Classification of Gene Expression Data using Efficient Feature Selection Technique and Resampling Method
Rabindra Kumar Singh1, M. Sivabalakrishnan2

1Rabindra Kumar Singh*, School of Computing Science and Engineering, VIT Chennai Campus, India.
2Dr. Sivabala Krishnan M., School of Computing Science and Engineering, VIT Chennai Campus, India.

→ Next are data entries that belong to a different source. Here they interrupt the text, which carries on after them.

Definition call_fn (raw0 : list Z) (h : handler) (args : list Z) : CM os Z :=
  match h, args with
  | h_do_exec, [name; argc; argv] => value (exec name argc argv)
  | h_do_exit, [] => lift (on_k do_exit;; exit_process)
  | h_do_sleep, [t] => (of_result (do_sleep t) ⨾ cret junk)%call
  | h_do_kill, [p] => value (in_s (do_kill p))
  | h_do_waitpid, [p] => of_result (do_waitpid p)
  | h_do_process_show, [] => no_value do_process_show
  | h_do_getpid, [] => value (in_s do_getpid)
  | h_do_scheduler, [] => (sched_call ⨾ cret junk)%call
  | h_do_set_sche_workload, [n] => no_value (in_work (do_set_sche_workload n))
  | h_bios_getchar, [] => value (λ s,
      let r := bios_getchar (o_screen s).2 in Ok r.1 (o_set_screen ((o_screen s).1, r.2) s))
  | h_screen_write, [p] => no_value (bs ← user_str p; in_screen (screen_write (bs ++ [0])))
  | h_screen_move_cursor, [x; y] => no_value (in_screen (screen_move_cursor str_fuel (λ _, 0) bf0 buff0 x y))
  | h_screen_reflush, [] => no_value (in_screen (screen_reflush str_fuel (λ _, 0) bf0 buff0))
  | h_screen_clear, [] => no_value (in_screen (screen_clear str_fuel (λ _, 0) bf0 buff0))
  | h_get_time_base, [] => value (gets o_base)
  | h_get_ticks, [] => value (gets o_ticks)
  | h_do_mutex_lock_init, [key] => value (on_k (in_locks (do_mutex_lock_init key)))
  | h_do_mutex_lock_acquire, [i] => mutex_acquire i
  | h_do_mutex_lock_release, [i] => no_value (on_k (in_locks (do_mutex_lock_release i)))
  | h_do_barrier_init, [key; goal] => value (on_k (in_bars (do_barrier_init key goal)))
  | h_do_barrier_wait, [i] => barrier_wait i
  | h_do_barrier_destroy, [i] => no_value (on_k (in_bars (do_barrier_destroy i)))
  | h_do_condition_init, [key] => value (in_conds (do_condition_init key))
  | h_do_condition_wait, [i; j] => condition_wait i j
  | h_do_condition_signal, [i] => no_value (in_conds (do_condition_signal i))
  | h_do_condition_broadcast, [i] => no_value (in_conds (do_condition_broadcast i))
  | h_do_condition_destroy, [i] => no_value (in_conds (do_condition_destroy i))
  | h_do_mbox_open, [p] => value (nm ← user_str p; on_k (in_mbox (do_mbox_open nm)))
  | h_do_mbox_close, [i] => no_value (on_k (in_mbox (do_mbox_close i)))
  | h_do_mbox_send, [i; p; n] => mbox_send i p n
  | h_do_mbox_recv, [i; p; n] => mbox_recv i p n
  | h_do_taskset, [m; name; p; argc; argv] => taskset m name p argc argv
  | h_do_thread_create, [f; a; n] => value (on_k (do_thread_create ret_from_exception pcb_addr f a (Z.to_nat n)))
  | h_do_thread_join, [p] => of_result (do_thread_join p)
  | h_shm_page_get, [key] => value (s ← get; in_shm (shm_page_get (pgdir_kva (running s)) key))
  | h_shm_page_dt, [a] => no_value (s ← get; in_shm (shm_page_dt (pgdir_kva (running s)) a))
  | h_get_free_memory, [] => value (on_k (in_mm get_free_memory))
  | h_sys_pipe_open, [p] => value (nm ← user_str p; in_pipes (sys_pipe_open nm))
  | h_sys_pipe_give_pages, [i; p; n] => pipe_give_pages i p n
  | h_sys_pipe_take_pages, [i; p; n] => pipe_take_pages i p n
  | h_list_tasks, [] => no_value list_tasks
  | h_do_net_send, [p; n] => net_send p n
  | h_do_net_recv, [p; n; q] => net_recv p n q
  | h_do_net_recv_stream, [p; q] => value (net_recv_stream raw0 p q)
  | h_do_reset_stream, [] => no_value (in_stream do_reset_stream)
  | h_do_mkfs, [] => value (in_fs do_mkfs)
  | h_do_statfs, [] => value (r ← in_fs do_statfs; mret r.1.1)
  | h_do_cd, [p] => value (path ← user_str p; in_fs (do_cd path))
  | h_do_mkdir, [p] => value (path ← user_str p; in_fs (do_mkdir path))
  | h_do_rmdir, [p] => value (path ← user_str p; in_fs (do_rmdir path))
  | h_do_ls, [p; o] => value (path ← (if p =? 0 then mret [] else user_str p); r ← in_fs (do_ls path o); mret r.1)
  | h_do_open, [p; m] => value (path ← user_str p; in_fs (do_open path m))
  | h_do_read, [fd; p; n] => value (read fd p n)
  | h_do_write, [fd; p; n] => value (bs ← user_bytes p (Z.to_nat n); in_fs (do_write fd bs))
  | h_do_close, [fd] => value (in_fs (do_close fd))
  | h_do_ln, [p; q] => value (a ← user_str p; b ← user_str q; in_fs (do_ln a b))
  | h_do_rm, [p] => value (path ← user_str p; in_fs (do_rm path))
  | h_do_lseek, [fd; o; w] => value (in_fs (do_lseek fd o w))
  | _, _ => lift stuck
  end.
(* ===== verification/Tick.v ===== *)
(** The timer interrupt through the whole kernel: from the trap (entry.S,
    irq.c) over the clock, the sleeping processes and the choice of the next
    process (time.c, sched.c) to the page table it runs with. *)
From S2P Require Import Prelude KMonad KList Sched Resource Lock Barrier Cond Mbox Pipe.
From S2P Require Import Pgtable MM PageTable Swap Shm Vm Workload Loader Proc FsDisk Screen Plic Stream.
From S2P Require Import Trap Kernel Main.

(** ** do_scheduler over the joint state *)

(** No process waits to be cleaned up. *)
Definition no_zombie (x : sched_state) : Prop :=
  ∀ i, (i < TASK_MAXNUM)%nat → status (pcbs x (Proc i)) = TASK_BLOCKED → killed (pcbs x (Proc i)) ≠ 1.

(** The state when the sleepers whose time has come are awake. *)
Definition woken (x : sched_state) (xs : list tcb) : sched_state := upd_pcbs (wake_pcbs (awake x xs) (pcbs x)) x.

Section Scheduler.
Context {D : Type} `{!BlockDevice 64 D} {C : Type} `{!BlockDevice SECTOR_BYTES C}.
Implicit Types k : kstate (D := D) (C := C).

Lemma in_sched_ok {A} (m : M sched_state A) k a x : m (k_sched k) = Ok a x → in_sched m k = Ok a (k_upd_sched x k).
Proof. intros Hm. unfold in_sched, zoom. by rewrite Hm. Qed.

Lemma clean_zombie_none k : no_zombie (k_sched k) → clean_zombie k = Ok tt k.
Proof.
  intros Hz. assert (wp clean_zombie k (λ _ k', k' = k)) as H.
  { apply (wp_for (λ _ k', k' = k)); [done|].
    intros i k' Hi ->. assert (k_upd_sched (k_sched k) k = k) as Ek by by destruct k.
    rewrite wp_bind, (wp_ok _ _ _ (pcbs (k_sched k) (Proc i)) k); [|unfold in_sched, zoom; simpl; by rewrite Ek].
    destruct (bool_decide _ && _) eqn:E; [|done]. apply andb_true_iff in E as [Hs%bool_decide_eq_true Hk%Z.eqb_eq].
    exfalso. apply (Hz i); [lia|done|done]. }
  apply wp_iff in H as ([] & k' & H & ->). exact H.
Qed.

Lemma no_zombie_woken x xs h : no_zombie x → no_zombie (upd_heap h (woken x xs)).
Proof.
  intros Hz i Hi. cbn [pcbs upd_heap woken upd_pcbs]. rewrite wake_pcbs_lookup. case_decide; [done|]. by apply Hz.
Qed.

Lemma no_zombie_switched x y next : no_zombie x → (∀ t, pcbs y t = switched_pcbs x next t) → no_zombie y.
Proof.
  intros Hz Hy i Hi. rewrite Hy. unfold switched_pcbs. repeat case_decide; cbn; try done; destruct (goes_ready x); try done; by apply Hz.
Qed.

Lemma do_scheduler_ok k Q rs xs :
  sched_inv (k_sched k) Q → Q !! NReady = Some rs → Q !! NSleep = Some xs → no_zombie (k_sched k) →
  let x := k_sched k in
  let '(next, rest) := choice (woken x xs) (rs ++ awake x xs) in
  ∃ y, do_scheduler k = Ok next (set_satp (pid (pcbs y next)) (Z.shiftr (kva2pa (pgdir_kva (pcbs y next))) NORMAL_PAGE_SHIFT) (k_upd_sched y k)) ∧
    sched_inv y (<[NReady := rest]> (<[NSleep := asleep x xs]> Q)) ∧ current y = next ∧ status (pcbs y next) = TASK_RUNNING ∧
    ¬ queued (<[NReady := rest]> (<[NSleep := asleep x xs]> Q)) next ∧ no_zombie y.
Proof.
  intros HI Hr Hx Hz x.
  destruct (check_sleeping_ok x Q xs rs) as (h & Hc & HL); [by apply HI|done|done|intros t Ht; by eapply is_proc_valid, (sv_proc _ _ HI)|].
  assert (sched_inv (upd_heap h (woken x xs)) (<[NReady := rs ++ awake x xs]> (<[NSleep := asleep x xs]> Q))) as H1.
  { apply (sched_inv_wake x Q NSleep xs); [done|done|done|done|apply awake_asleep| |done].
    unfold asleep. intros t Ht. by apply list_elem_of_filter in Ht as [_ ?]. }
  pose proof (pick_next_inv _ _ (rs ++ awake x xs) H1 ltac:(by rewrite lookup_insert_eq)) as Hp.
  change (choice (upd_heap h (woken x xs))) with (choice (woken x xs)) in Hp.
  destruct (choice (woken x xs) (rs ++ awake x xs)) as [next rest]. destruct Hp as (y & Hp & Hy & Hcur & Hrun & _ & Hpcb & Hnq).
  rewrite insert_insert_eq in Hy, Hnq. exists y.
  assert (no_zombie y) as Hzy by (eapply no_zombie_switched; [exact (no_zombie_woken x xs h Hz)|exact Hpcb]).
  split; [|done].
  unfold do_scheduler. rewrite (bind_ok _ _ _ _ _ (in_sched_ok _ k _ _ Hc)).
  rewrite (bind_ok _ _ _ _ _ (clean_zombie_none (k_upd_sched (upd_heap h (woken x xs)) k) (no_zombie_woken x xs h Hz))).
  rewrite (bind_ok _ _ _ next (k_upd_sched y k)); [done|].
  rewrite (in_sched_ok _ _ next y); [done|exact Hp].
Qed.
End Scheduler.

(** ** The trap *)

Lemma cbind_ok {K A B} (m : CM K A) (k : A → CM K B) s a s' : m s = Ok (Done a) s' → cbind m k s = k a s'.
Proof. unfold cbind. by intros ->. Qed.
Lemma cbind_switch {K A B} (m : CM K A) (k : A → CM K B) s n r s' :
  m s = Ok (Switch n r) s' → ∃ r', cbind m k s = Ok (Switch n r') s'.
Proof. unfold cbind. intros ->. by eexists. Qed.

Section Tick.
Context {D : Type} `{!BlockDevice 64 D} {C : Type} `{!BlockDevice SECTOR_BYTES C}.
Context {F : Type} `{!BlockDevice SECTOR_LEN F} {T : Type} `{!Terminal T} {P : Type} `{!Mmio P}.
Context (ret_from_exception : Z) (pcb_addr : tcb → Z) (tx_pkt_kva : Z).
Context (str_fuel rounds : nat) (junk : Z) (bf0 buff0 : list Z) (bios_getchar : T → Z * T).
#[local] Notation os := (os (D := D) (C := C) (F := F) (T := T) (P := P)).
Context (meanwhile : os → os) (raw0 : list Z).

#[local] Instance calls : KernelCalls os :=
  os_calls ret_from_exception pcb_addr tx_pkt_kva str_fuel rounds junk bf0 buff0 bios_getchar meanwhile raw0.

(** What only changes the ready and the sleeping processes keeps the rest. *)
Lemma kernel_inv_frame (s : os) Q L A y Q' a b tm :
  kernel_inv s Q L A → sched_inv y Q' → (∀ n, n ≠ NReady → n ≠ NSleep → Q' !! n = Q !! n) →
  kernel_inv (o_set_k (set_satp a b (k_upd_sched y (o_k s))) (o_set_timer tm s)) Q' L A.
Proof.
  intros HI Hy Hn. pose proof (kv_locks _ _ _ _ HI) as Hl. pose proof (kv_boxes _ _ _ _ HI) as [Hs Hr].
  split; try exact (kv_swap _ _ _ _ HI); try exact (kv_shm _ _ _ _ HI).
  - exact (res_frame _ _ _ _ _ _ y Hl Hy (λ j, Hn (NMutex j) ltac:(done) ltac:(done))).
  - exact (res_frame _ _ _ _ _ _ y (kv_bars _ _ _ _ HI) Hy (λ j, Hn (NBarrier j) ltac:(done) ltac:(done))).
  - split; [exact (res_frame _ _ _ _ _ _ y Hl Hy (λ j, Hn (NMutex j) ltac:(done) ltac:(done)))|].
    exact (res_frame _ _ _ _ _ _ y (ci_conds _ _ (kv_conds _ _ _ _ HI)) Hy (λ j, Hn (NCond j) ltac:(done) ltac:(done))).
  - split; [exact (res_frame _ _ _ _ _ _ y Hs Hy (λ j, Hn (NSend j) ltac:(done) ltac:(done)))|].
    exact (res_frame _ _ _ _ _ _ y Hr Hy (λ j, Hn (NRecv j) ltac:(done) ltac:(done))).
  - destruct (kv_pipes _ _ _ _ HI) as [_ Hpl Hpp]. split; [exact Hy|exact Hpl|].
    intros i p Hp. destruct (Hpp i p Hp) as [Hok HQ]. split; [done|]. by rewrite Hn.
Qed.

End Tick.

(** ** An example: the processes of the example of Sched in a whole kernel *)

Definition tick_vm : vm_state (D := Z → Z) :=
  mk_vm (mk_swap mm_init (replicate MAX_ALLOWABLE_PAGES (mk_ap 0 0 0 0 0)) (replicate swap_pages FREE) 0 0 0 (λ _, 0))
    ((λ i, mk_shm 0 (SHM_VA_BASE + Z.of_nat i * PAGE_SIZE) 0 0 0) <$> seq 0 SHM_MAX_NUM).
Definition tick_k : kstate (D := Z → Z) (C := Z → Z) :=
  mk_k ex_sched ((λ _, mk_mutex UNLOCKED UNLOCKED UNUSED 0) <$> k_locks boot_k)
    ((λ _, mk_barrier UNLOCKED UNUSED 0 0) <$> k_bars boot_k) (fresh_box <$> k_boxes boot_k) tick_vm (λ _, 0) (λ _, 0) [] (0, 0).
Definition tick_os : ex_os_t :=
  mk_os tick_k ((λ _, mk_cond UNLOCKED UNUSED) <$> o_conds boot_os) (fresh_pipe <$> o_pipes boot_os)
    (o_fs ex_os) (o_nic ex_os) (o_stream ex_os) (o_screen ex_os) (o_work ex_os) (o_plic ex_os) 0 0 100 0.

Lemma ex_idle : idle ex_queues.
Proof. apply (bool_decide_unpack _). by vm_compute. Qed.

Lemma tick_swap_inv : swap_inv (vm_sw tick_vm) None [] ∅.
Proof.
  assert (∀ i a, ¬ resident (vm_sw tick_vm) None i a) as Hno.
  { intros i a (Ha & Hv & _). apply lookup_replicate in Ha as [-> _]. done. }
  split; try (intros; exfalso; by eapply Hno).
  - exact mm_inv_init.
  - done.
  - apply length_replicate.
  - cbn [clock_head vm_sw tick_vm]. unfold MAX_ALLOWABLE_PAGES. lia.
  - by vm_compute.
  - cbn [SWAP_START_SEC vm_sw tick_vm]. unfold SECTOR_NUMS_PER_PAGE. change SWAP_MAX_PAGES with 65536. lia.
Qed.

Lemma tick_shm_inv : shm_table_inv (vm_shm tick_vm) ∅ (∅ : gmap Z label).
Proof.
  assert (∀ i e, ¬ valid_at (vm_shm tick_vm) i e) as Hno.
  { intros i e [(j & -> & _)%list_lookup_fmap_Some Hb]. done. }
  split; try (intros; exfalso; by eapply Hno).
  - reflexivity.
  - intros i e (j & -> & Hj)%list_lookup_fmap_Some. by apply lookup_seq in Hj as [-> _].
Qed.

Lemma tick_os_inv : kernel_inv tick_os ex_queues [] ∅.
Proof.
  destruct (tables_boot ex_sched ex_queues boot_os ex_sched_inv ex_idle) as (I1 & I2 & I3 & I4); [apply boot_os_loaded..|].
  split; [exact I1|exact I2|exact I3|exact I4| |exact tick_swap_inv|exact tick_shm_inv].
  eapply pipes_boot; [exact ex_sched_inv|exact ex_idle|apply boot_os_loaded|apply boot_os_loaded|done].
Qed.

Manuscript received on July 20, 2019. | Revised Manuscript received on August 10, 2019. | Manuscript published on August 30, 2019. | PP: 406-414 | Volume-8 Issue-6, August 2019. | Retrieval Number: E7816068519/2019©BEIESP | DOI: 10.35940/ijeat.E7816.088619
Open Access | Ethics and Policies | Cite | Mendeley
© The Authors. Blue Eyes Intelligence Engineering and Sciences Publication (BEIESP). This is an open access article under the CC BY-NC-ND license (

Abstract: Microarray technology has been developed as one of the powerful tools that have attracted many researchers to analyze gene expression level for a given organism. It has been observed that gene expression data have very large (in terms of thousands) of features and less number of samples (in terms of hundreds). This characteristic makes difficult to do an analysis of gene expression data. Hence efficient feature selection technique must be applied before we go for any kind of analysis. Feature selection plays a vital role in the classification of gene expression data. There are several feature selection techniques have been induced in this field. But Support Vector Machine with Recursive Feature Elimination (SVM-RFE) has been proven as the promising feature selection methods among others. SVM-RFE ranks the genes (features) by training the SVM classification model and with the combination of RFE method key genes are selected. Huge time consumption is the main issue of SVM-RFE. We introduced an efficient implementation of linier SVM to overcome this problem and improved the RFE with variable step size. Then, combined method was used for selecting informative genes. Effective resampling method is proposed to preprocess the datasets. This is used to make the distribution of samples balanced, which gives more reliable classification results. In this paper, we have also studied the applicability of common classifiers. Detailed experiments are conducted on four commonly used microarray gene expression datasets. The results show that the proposed method comparable classification performance.
Keywords: Feature selection, classification, gene expression data, Microarray.